Os Clubes Naval, Militar e de Aeronáutica classificaram como “ruídos diplomáticos desnecessários” alguns movimentos do Brasil realizados nos últimos dias.
Em manifesto conjunto, divulgado nesta segunda-feira (3), as entidades afirmam que a condução da política externa, somada ao agravamento da crise institucional e econômica, amplia os riscos para o futuro do país.
No documento intitulado “Os riscos à Nação”, os clubes, presididos por oficiais generais da reserva da Marinha, do Exército e da Aeronáutica, sustentam que críticas personalistas, desalinhamentos políticos e a antecipação do debate eleitoral comprometeram relações bilaterais construídas ao longo de mais de dois séculos de cooperação.

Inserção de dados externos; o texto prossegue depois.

(** A number read from [n] bytes is below [256 ^ n]. *)
Lemma uintFromBuf_bound buf : is_bytes buf → 0 ≤ uintFromBuf TUint64 buf < 256 ^ lenZ buf.
Proof.
  intros Hb. pose proof (be_dec_range buf Hb) as Hr.
  assert (0 < 256 ^ lenZ buf) by (apply Z.pow_pos_nonneg; [lia|apply lenZ_nonneg]).
  unfold uintFromBuf. case_length buf; try lia.
  all: unfold conv; cbn [is_signed bits_of]; rewrite uwrap_small; [done|].
  all: unfold lenZ in Hr; rewrite E in Hr;
    match type of Hr with _ ≤ _ < ?r => assert (r ≤ 2 ^ 64) by (vm_compute; discriminate) end; lia.
Qed.

(** ** What the append functions write *)

#[export] Instance AppendUint_appender : Appender AppendUint.
Proof. solve_appender AppendUint. Qed.

#[export] Instance AppendInt_appender : Appender AppendInt.
Proof.
  intros dst v. unfold AppendInt.
  destruct (0 <=? v); [apply appender|].
  repeat case_match; rewrite <- ?app_assoc; reflexivity.
Qed.

Lemma is_bytes_AppendUint v : is_bytes (AppendUint [] v).
Proof. unfold AppendUint. repeat case_match; cbn [app]; auto with bytes. Qed.

Lemma is_bytes_AppendInt v : is_bytes (AppendInt [] v).
Proof.
  unfold AppendInt. destruct (0 <=? v); [apply is_bytes_AppendUint|].
  repeat case_match; cbn [app]; auto with bytes.
Qed.

#[export] Hint Resolve is_bytes_AppendUint is_bytes_AppendInt : bytes.

(** The payload sizes of an integer. *)
Definition int_size (n : nat) : Prop := n = 1%nat ∨ n = 2%nat ∨ n = 4%nat ∨ n = 8%nat.

(** The shapes of an encoded integer: one head byte, or a head byte and 1, 2, 4
    or 8 bytes of payload.  [lo] is the bound below which a shorter form is used. *)
Lemma AppendUint_cases v :
  0 ≤ v < 2 ^ 64 →
  (0 ≤ v ≤ 127 ∧ AppendUint [] v = [v]) ∨
  ∃ h n, AppendUint [] v = h :: be_enc n v ∧ 0 ≤ v < 2 ^ (8 * Z.of_nat n) ∧ 127 < v ∧
    int_size n ∧ Get h = (Uint, Z.of_nat n, true) ∧
    (n ≠ 1%nat → 2 ^ (4 * Z.of_nat n) ≤ v).
Proof.
  intros Hv. unfold AppendUint, int_size.
  destruct (v <=? 127) eqn:E1; [left; split; [lia|]; by rewrite uwrap_small by lia|right].
  destruct (v <=? 255) eqn:E2; [exists 0xcc, 1%nat; repeat split; auto; lia|].
  destruct (v <=? 65535) eqn:E3; [exists 0xcd, 2%nat; repeat split; auto; lia|].
  destruct (v <=? 4294967295) eqn:E4; [exists 0xce, 4%nat; repeat split; auto; lia|].
  exists 0xcf, 8%nat. repeat split; auto; lia.
Qed.

Lemma AppendInt_neg_cases v :
  - 2 ^ 63 ≤ v < 0 →
  (-32 ≤ v ∧ AppendInt [] v = [v + 256]) ∨
  ∃ h n, AppendInt [] v = h :: be_enc n v ∧ - 2 ^ (8 * Z.of_nat n - 1) ≤ v < -32 ∧
    int_size n ∧ Get h = (Int, Z.of_nat n, true).
Proof.
  intros Hv. unfold AppendInt, int_size. destruct (0 <=? v) eqn:E0; [lia|].
  destruct (-32 <=? v) eqn:E1.
  { left. split; [lia|]. cbn [app]. unfold uwrap.
    rewrite <- (Z.mod_add v 1 (2 ^ 8)) by lia. by rewrite Z.mod_small by lia. }
  right. destruct (-128 <=? v) eqn:E2; [exists 0xd0, 1%nat; repeat split; auto; lia|].
  destruct (-32768 <=? v) eqn:E3; [exists 0xd1, 2%nat; repeat split; auto; lia|].
  destruct (-2147483648 <=? v) eqn:E4; [exists 0xd2, 4%nat; repeat split; auto; lia|].
  exists 0xd3, 8%nat. repeat split; auto; lia.
Qed.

O documento não cita os Estados Unidos, mas faz clara referência ao tarifaço imposto pelos americanos.
Segundo o texto, as retaliações comerciais enfrentadas pelo Brasil poderiam ter sido evitadas por meio de uma atuação mais técnica e pragmática nas negociações internacionais.
Os clubes também apontam que o foco da agenda política na pré-campanha eleitoral teria deslocado a atenção de temas considerados prioritários para o interesse nacional, em um contexto de elevada instabilidade da economia mundial.
Além da política externa, o manifesto faz críticas ao cenário interno. As entidades atribuem à leniência com a corrupção, à tolerância com o crime e à má gestão dos recursos públicos a deterioração das condições econômicas, institucionais e morais do país.